== Activity ==
Transcribe the following entries word for word. End with the line where "apply bind_ok_unit in" appears.

(Stored data)

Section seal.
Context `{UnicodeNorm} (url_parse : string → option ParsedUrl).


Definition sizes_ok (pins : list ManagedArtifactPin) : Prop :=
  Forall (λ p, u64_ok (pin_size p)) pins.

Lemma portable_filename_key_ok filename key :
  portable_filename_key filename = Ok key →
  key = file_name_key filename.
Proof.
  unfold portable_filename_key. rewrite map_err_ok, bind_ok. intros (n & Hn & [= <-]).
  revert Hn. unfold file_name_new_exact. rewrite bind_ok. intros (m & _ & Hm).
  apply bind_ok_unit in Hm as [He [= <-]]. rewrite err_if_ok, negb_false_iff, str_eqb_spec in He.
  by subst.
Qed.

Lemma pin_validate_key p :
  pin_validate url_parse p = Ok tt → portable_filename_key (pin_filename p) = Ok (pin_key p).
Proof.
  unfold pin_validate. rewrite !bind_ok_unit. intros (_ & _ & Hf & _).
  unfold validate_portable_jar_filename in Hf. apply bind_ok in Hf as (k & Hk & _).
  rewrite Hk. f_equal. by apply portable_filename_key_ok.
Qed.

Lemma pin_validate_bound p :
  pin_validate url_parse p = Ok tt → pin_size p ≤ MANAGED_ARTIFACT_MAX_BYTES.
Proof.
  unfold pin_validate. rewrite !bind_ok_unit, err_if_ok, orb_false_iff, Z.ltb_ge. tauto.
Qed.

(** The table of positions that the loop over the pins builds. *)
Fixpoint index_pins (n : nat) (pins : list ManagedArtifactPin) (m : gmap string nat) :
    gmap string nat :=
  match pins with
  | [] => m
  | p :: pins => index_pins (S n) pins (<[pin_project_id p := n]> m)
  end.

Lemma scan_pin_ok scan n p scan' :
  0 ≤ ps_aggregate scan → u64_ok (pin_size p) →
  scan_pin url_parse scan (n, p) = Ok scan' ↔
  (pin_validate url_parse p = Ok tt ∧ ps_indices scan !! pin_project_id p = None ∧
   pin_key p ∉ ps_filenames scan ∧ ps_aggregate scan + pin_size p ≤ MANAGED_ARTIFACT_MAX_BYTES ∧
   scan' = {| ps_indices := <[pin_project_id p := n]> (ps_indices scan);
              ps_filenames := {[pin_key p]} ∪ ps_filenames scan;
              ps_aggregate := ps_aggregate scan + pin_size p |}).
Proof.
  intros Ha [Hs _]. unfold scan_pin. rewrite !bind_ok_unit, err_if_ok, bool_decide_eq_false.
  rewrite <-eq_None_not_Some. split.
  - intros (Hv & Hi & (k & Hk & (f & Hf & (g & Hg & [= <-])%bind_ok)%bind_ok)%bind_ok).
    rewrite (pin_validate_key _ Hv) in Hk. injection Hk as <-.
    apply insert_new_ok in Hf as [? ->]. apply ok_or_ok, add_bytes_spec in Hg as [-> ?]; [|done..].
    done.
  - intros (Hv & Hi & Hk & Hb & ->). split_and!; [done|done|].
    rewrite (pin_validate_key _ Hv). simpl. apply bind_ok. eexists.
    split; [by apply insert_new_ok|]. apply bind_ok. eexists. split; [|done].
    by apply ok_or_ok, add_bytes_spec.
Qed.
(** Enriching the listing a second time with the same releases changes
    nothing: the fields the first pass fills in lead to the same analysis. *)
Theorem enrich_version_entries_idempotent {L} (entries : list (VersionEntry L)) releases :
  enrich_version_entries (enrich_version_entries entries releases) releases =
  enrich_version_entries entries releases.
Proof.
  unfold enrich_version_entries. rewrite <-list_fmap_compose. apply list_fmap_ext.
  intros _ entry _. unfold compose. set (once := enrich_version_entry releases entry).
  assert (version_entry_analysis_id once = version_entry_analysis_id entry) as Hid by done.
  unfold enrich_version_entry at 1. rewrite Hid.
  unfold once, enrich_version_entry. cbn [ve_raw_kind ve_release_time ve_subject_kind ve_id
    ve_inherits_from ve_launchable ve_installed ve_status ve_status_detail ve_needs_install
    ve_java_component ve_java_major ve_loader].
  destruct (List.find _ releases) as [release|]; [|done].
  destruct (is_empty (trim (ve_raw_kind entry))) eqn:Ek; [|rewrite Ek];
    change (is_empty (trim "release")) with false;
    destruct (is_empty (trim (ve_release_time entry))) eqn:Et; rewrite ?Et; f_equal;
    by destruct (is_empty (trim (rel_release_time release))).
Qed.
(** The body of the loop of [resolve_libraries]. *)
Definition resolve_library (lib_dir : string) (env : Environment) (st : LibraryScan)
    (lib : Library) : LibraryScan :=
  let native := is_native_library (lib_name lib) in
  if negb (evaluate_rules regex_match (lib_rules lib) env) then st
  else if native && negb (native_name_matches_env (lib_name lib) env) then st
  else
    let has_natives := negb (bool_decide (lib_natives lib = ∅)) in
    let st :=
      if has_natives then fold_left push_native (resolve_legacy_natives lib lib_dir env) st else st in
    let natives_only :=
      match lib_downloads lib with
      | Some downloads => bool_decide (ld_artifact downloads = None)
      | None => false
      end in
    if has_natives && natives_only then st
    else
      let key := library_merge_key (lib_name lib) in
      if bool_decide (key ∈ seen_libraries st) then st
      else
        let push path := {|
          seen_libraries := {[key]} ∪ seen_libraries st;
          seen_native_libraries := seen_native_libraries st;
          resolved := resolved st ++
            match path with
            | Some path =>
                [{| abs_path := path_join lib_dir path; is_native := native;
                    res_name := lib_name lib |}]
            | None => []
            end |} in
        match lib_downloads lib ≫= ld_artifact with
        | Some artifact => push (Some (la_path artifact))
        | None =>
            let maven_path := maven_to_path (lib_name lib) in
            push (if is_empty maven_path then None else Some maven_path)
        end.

== Response to the task ==
Section seal.
Context `{UnicodeNorm} (url_parse : string → option ParsedUrl).


Definition sizes_ok (pins : list ManagedArtifactPin) : Prop :=
  Forall (λ p, u64_ok (pin_size p)) pins.

Lemma portable_filename_key_ok filename key :
  portable_filename_key filename = Ok key →
  key = file_name_key filename.
Proof.
  unfold portable_filename_key. rewrite map_err_ok, bind_ok. intros (n & Hn & [= <-]).
  revert Hn. unfold file_name_new_exact. rewrite bind_ok. intros (m & _ & Hm).
  apply bind_ok_unit in Hm as [He [= <-]]. rewrite err_if_ok, negb_false_iff, str_eqb_spec in He.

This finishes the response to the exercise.